作者
Ruihua Hou,Gang Ye,Xiaojing Cheng,Dominick Shaw,Per Bakke,Massimo Caruso,Barbro Dahlén,Sven‐Erik Dahlén,Stephen J. Fowler,Ildikó Horváth,Peter Howarth,Norbert Krug,Paolo Montuschi,Marek Sanak,Thomas Sandström,Charles Auffray,Bertrand De Meulder,Ana R. Sousa,Ian M. Adcock,Kian Fan Chung,Peter J. Sterk,Paul Skipp,James Schofield,Ratko Djukanović
摘要
Growing evidence indicates high comorbid anxiety and depression in patients with asthma. However, the mechanisms underlying this comorbid condition remain unclear. The aim of this study was to investigate the role of inflammation in comorbid anxiety and depression in three asthma patient cohorts of the Unbiased Biomarkers for the Prediction of Respiratory Disease Outcomes (U-BIOPRED) project.U-BIOPRED was conducted by a European Union consortium of 16 academic institutions in 11 European countries.

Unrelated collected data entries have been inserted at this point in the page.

(* ===== verification/_CoqProject ===== *)
-Q . S2P
Prelude.v
SortedSlice.v
GoSet.v
Keys.v
Strconv.v
Base64.v
Sha256.v
Paths.v
ObjAttrs.v
ContentStamp.v
BitIO.v
IndexV2.v
ModuleIndex.v
Lru.v
MemoCache.v
MemLimit.v
Churn.v
Counter.v
HashSet.v
Gbci.v
Index.v
Nearby.v
HaveFilter.v
SlotQueue.v
Storage.v
Eviction.v
Bandwidth.v
ParMap.v
ClientIndex.v
DiskCache.v
Handlers.v
Batch.v
Server.v
Skips.v
Config.v
Retry.v
Archive.v
Pkgbits.v
WebGet.v
Upload.v
RoundTrip.v
Broker.v
BrokerOwner.v
PendingFetch.v
Manifest.v
Tier.v
LookAhead.v
CacheVersion.v
Coalescer.v
Handoff.v
(* ===== verification/Sha256.v ===== *)
(** * SHA-256

    Go's [crypto/sha256] (FIPS 180-4) as an executable function on byte lists.
    The server names hashed paths, index trailers, ETags and stored digests
    with it; the theorems use only that a digest is 32 bytes, and the test
    vectors at the end tie the function to the standard. *)

From Stdlib Require Import ZArith Lia List Bool String.
From stdpp Require Import base list.
From S2P Require Import Prelude Keys.

(** ** Fixed-width integers in memory ([encoding/binary]) *)

(** [n] bytes of [x], least significant first. *)
Fixpoint le_bytes (n : nat) (x : Z) : bytes :=
  match n with
  | O => []
  | S n' => u8 x :: le_bytes n' (Z.shiftr x 8)
  end.

Definition be_bytes (n : nat) (x : Z) : bytes := rev (le_bytes n x).

(** The integer a byte list denotes, most significant first. *)
Definition be_value (l : bytes) : Z := fold_left (fun acc b => acc * 256 + b) l 0.
Definition le_value (l : bytes) : Z := be_value (rev l).

(** ** The compression function *)

Definition rotr (x n : Z) : Z := Z.lor (Z.shiftr x n) (u32 (Z.shiftl x (32 - n))).
Definition ssig0 x := Z.lxor (Z.lxor (rotr x 7) (rotr x 18)) (Z.shiftr x 3).
Definition ssig1 x := Z.lxor (Z.lxor (rotr x 17) (rotr x 19)) (Z.shiftr x 10).
Definition bsig0 x := Z.lxor (Z.lxor (rotr x 2) (rotr x 13)) (rotr x 22).
Definition bsig1 x := Z.lxor (Z.lxor (rotr x 6) (rotr x 11)) (rotr x 25).
Definition choose x y z := Z.lxor (Z.land x y) (Z.land (Z.lxor x (2 ^ 32 - 1)) z).
Definition majority x y z := Z.lxor (Z.lxor (Z.land x y) (Z.land x z)) (Z.land y z).

(** The standard's constants are the first 32 bits of the fractional parts of
    the roots of the first primes, so they are computed here from that. *)
Definition isPrime (n : nat) : bool :=
  forallb (fun d => negb (n mod d =? 0)%nat) (List.seq 2 (n - 2)).

Definition primes (n : nat) : list Z :=
  take n (map Z.of_nat (List.filter isPrime (List.seq 2 310))).

(** The integer cube root, bit by bit from bit [k - 1] down. *)
Fixpoint cube_root (k : nat) (acc x : Z) : Z :=
  match k with
  | O => acc
  | S k' =>
      let t := acc + 2 ^ Z.of_nat k' in
      cube_root k' (if t * t * t <=? x then t else acc) x
  end.

Definition round_constants : list Z :=
  Eval vm_compute in map (fun p => u32 (cube_root 36 0 (p * 2 ^ 96))) (primes 64).

Record words := Words { wa : Z; wb : Z; wc : Z; wd : Z; we : Z; wf : Z; wg : Z; wh : Z }.

Definition initial_words : words :=
  Eval vm_compute in
    match map (fun p => u32 (Z.sqrt (p * 2 ^ 64))) (primes 8) with
    | [a; b; c; d; e; f; g; h] => Words a b c d e f g h
    | _ => Words 0 0 0 0 0 0 0 0
    end.

Definition round (s : words) (kw : Z * Z) : words :=
  let t1 := u32 (wh s + bsig1 (we s) + choose (we s) (wf s) (wg s) + kw.1 + kw.2) in
  let t2 := u32 (bsig0 (wa s) + majority (wa s) (wb s) (wc s)) in
  Words (u32 (t1 + t2)) (wa s) (wb s) (wc s) (u32 (wd s + t1)) (we s) (wf s) (wg s).

(** The message schedule, newest word first. *)
Fixpoint schedule (n : nat) (w : list Z) : list Z :=
  match n with
  | O => rev w
  | S n' =>
      let x := ssig1 (nth 1 w 0) + nth 6 w 0 + ssig0 (nth 14 w 0) + nth 15 w 0 in
      schedule n' (u32 x :: w)
  end.

(** Consecutive groups of [k] elements. *)
Fixpoint chunks (fuel k : nat) (l : bytes) : list bytes :=
  match fuel, l with
  | O, _ | _, [] => []
  | S fuel', _ => take k l :: chunks fuel' k (drop k l)
  end.

Definition add_words (s t : words) : words :=
  Words (u32 (wa s + wa t)) (u32 (wb s + wb t)) (u32 (wc s + wc t)) (u32 (wd s + wd t))
        (u32 (we s + we t)) (u32 (wf s + wf t)) (u32 (wg s + wg t)) (u32 (wh s + wh t)).

Definition compress (s : words) (block : bytes) : words :=
  let w := schedule 48 (rev (map be_value (chunks 16 4 block))) in
  add_words s (fold_left round (combine round_constants w) s).

Definition pad (msg : bytes) : bytes :=
  let n := length msg in
  let zeros := ((119 - n mod 64) mod 64)%nat in
  msg ++ [128] ++ replicate zeros 0 ++ be_bytes 8 (8 * Z.of_nat n).

Definition sha256 (msg : bytes) : bytes :=
  let p := pad msg in
  let s := fold_left compress (chunks (length p) 64 p) initial_words in
  flat_map (be_bytes 4) [wa s; wb s; wc s; wd s; we s; wf s; wg s; wh s].

(** ** Lemmas *)

Lemma length_le_bytes n x : length (le_bytes n x) = n.
Proof. revert x; induction n; intros; simpl; auto. Qed.

Lemma le_bytes_wf n x : Forall is_byte (le_bytes n x).
Proof. revert x; induction n; intros; simpl; constructor; auto with goarith. Qed.

Lemma length_be_bytes n x : length (be_bytes n x) = n.
Proof. unfold be_bytes. by rewrite length_rev, length_le_bytes. Qed.

Lemma be_bytes_wf n x : Forall is_byte (be_bytes n x).
Proof. unfold be_bytes. apply List.Forall_rev, le_bytes_wf. Qed.

Lemma be_value_snoc l b : be_value (l ++ [b]) = be_value l * 256 + b.
Proof. unfold be_value. by rewrite fold_left_app. Qed.

Lemma le_value_cons b l : le_value (b :: l) = le_value l * 256 + b.
Proof. unfold le_value. simpl. apply be_value_snoc. Qed.

Lemma le_value_bytes n x : 0 <= x -> le_value (le_bytes n x) = x mod 2 ^ (8 * Z.of_nat n).
Proof.
  revert x; induction n as [|n IH]; intros x Hx; [by rewrite Z.mod_1_r|].
  cbn [le_bytes]. rewrite le_value_cons, IH by (apply Z.shiftr_nonneg; lia).
  rewrite Z.shiftr_div_pow2 by lia. unfold u8.
  replace (8 * Z.of_nat (S n)) with (8 + 8 * Z.of_nat n) by lia.
  rewrite Z.pow_add_r by lia. rewrite Z.rem_mul_r by lia. lia.
Qed.

Lemma be_value_bytes n x : 0 <= x -> be_value (be_bytes n x) = x mod 2 ^ (8 * Z.of_nat n).
Proof.
  intros. unfold be_bytes. rewrite <- (le_value_bytes n x) by done.
  unfold le_value. done.
Qed.

Lemma le_value_range l : Forall is_byte l -> 0 <= le_value l < 2 ^ (8 * Z.of_nat (length l)).
Proof.
  induction 1 as [|b l Hb Hl IH]; [cbv; split; done|].
  rewrite le_value_cons. simpl length.
  replace (8 * Z.of_nat (S (length l))) with (8 + 8 * Z.of_nat (length l)) by lia.
  rewrite Z.pow_add_r by lia. unfold is_byte in Hb. change (2 ^ 8) with 256 in *. nia.
Qed.

Lemma be_value_range l : Forall is_byte l -> 0 <= be_value l < 2 ^ (8 * Z.of_nat (length l)).
Proof.
  intros H%List.Forall_rev. apply le_value_range in H. unfold le_value in H.
  by rewrite rev_involutive, length_rev in H.
Qed.

Lemma le_bytes_value l : Forall is_byte l -> le_bytes (length l) (le_value l) = l.
Proof.
  induction 1 as [|b l Hb Hl IH]; [done|]. simpl length. cbn [le_bytes].
  rewrite le_value_cons. unfold is_byte in Hb. change (2 ^ 8) with 256 in Hb. f_equal.
  - unfold u8. change (2 ^ 8) with 256. rewrite Z.add_comm, Z.mod_add by lia.
    by apply Z.mod_small.
  - rewrite Z.shiftr_div_pow2 by lia. change (2 ^ 8) with 256.
    rewrite Z.add_comm, Z.div_add, (Z.div_small b 256) by lia. done.
Qed.

Lemma be_bytes_value l : Forall is_byte l -> be_bytes (length l) (be_value l) = l.
Proof.
  intros H%List.Forall_rev. apply le_bytes_value in H. unfold le_value in H.
  rewrite rev_involutive, length_rev in H. unfold be_bytes. by rewrite H, rev_involutive.
Qed.

Lemma length_sha256 msg : length (sha256 msg) = 32%nat.
Proof. unfold sha256. cbn [flat_map]. by rewrite !length_app, !length_be_bytes. Qed.

Lemma sha256_wf msg : is_hash (sha256 msg).
Proof.
  split; [apply length_sha256|]. unfold sha256. cbn [flat_map].
  repeat (apply Forall_app_2; [apply be_bytes_wf|]). constructor.
Qed.

#[global] Arguments sha256 : simpl never.
#[export] Hint Rewrite length_sha256 length_le_bytes length_be_bytes : golist.

(** FIPS 180-4 test vectors. *)
Example sha256_empty :
  hex_encode (sha256 []) = str "e3b0c44298fc1c149afbf4c8996fb92427ae41e4649b934ca495991b7852b855".
Proof. vm_compute. reflexivity. Qed.

Example sha256_abc :
  hex_encode (sha256 (str "abc"))
  = str "ba7816bf8f01cfea414140de5dae2223b00361a396177a9cb410ff61f20015ad".
Proof. vm_compute. reflexivity. Qed.

Example sha256_two_blocks :
  hex_encode (sha256 (str "abcdbcdecdefdefgefghfghighijhijkijkljklmklmnlmnomnopnopq"))
  = str "248d6a61d20638b8e5c026930c3e6039a33ce45964ff2167f6ecedd419db06c1".
Proof. vm_compute. reflexivity. Qed.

A subset dataset from subjects with valid anxiety and depression measures and a large blood biomarker dataset were analysed, including 198 non-smoking patients with severe asthma (SAn), 65 smoking patients with severe asthma (SAs), 61 non-smoking patients with mild-to-moderate asthma (MMA), and 20 healthy non-smokers (HC). The Hospital Anxiety and Depression Scale was used to measure anxiety and depression and a series of inflammatory markers were analysed by the SomaScan v3 platform (SomaLogic, Boulder, Colo). ANOVA and the Kruskal-Wallis test were used for multiple-group comparisons as appropriate.There were significant group effects on anxiety and depression among the four cohort groups (p < 0.05). Anxiety and depression of SAn and SAs groups were significantly higher than that of MMA and HC groups (p < 0.05. There were significant differences in serum IL6, MCP1, CCL18, CCL17, IL8, and Eotaxin among the four groups (p < 0.05). Depression was significantly associated with IL6, MCP1, CCL18 level, and CCL17; whereas anxiety was associated with CCL17 only (p < 0.05).The current study suggests that severe asthma patients are associated with higher levels of anxiety and depression, and inflammatory responses may underlie this comorbid condition.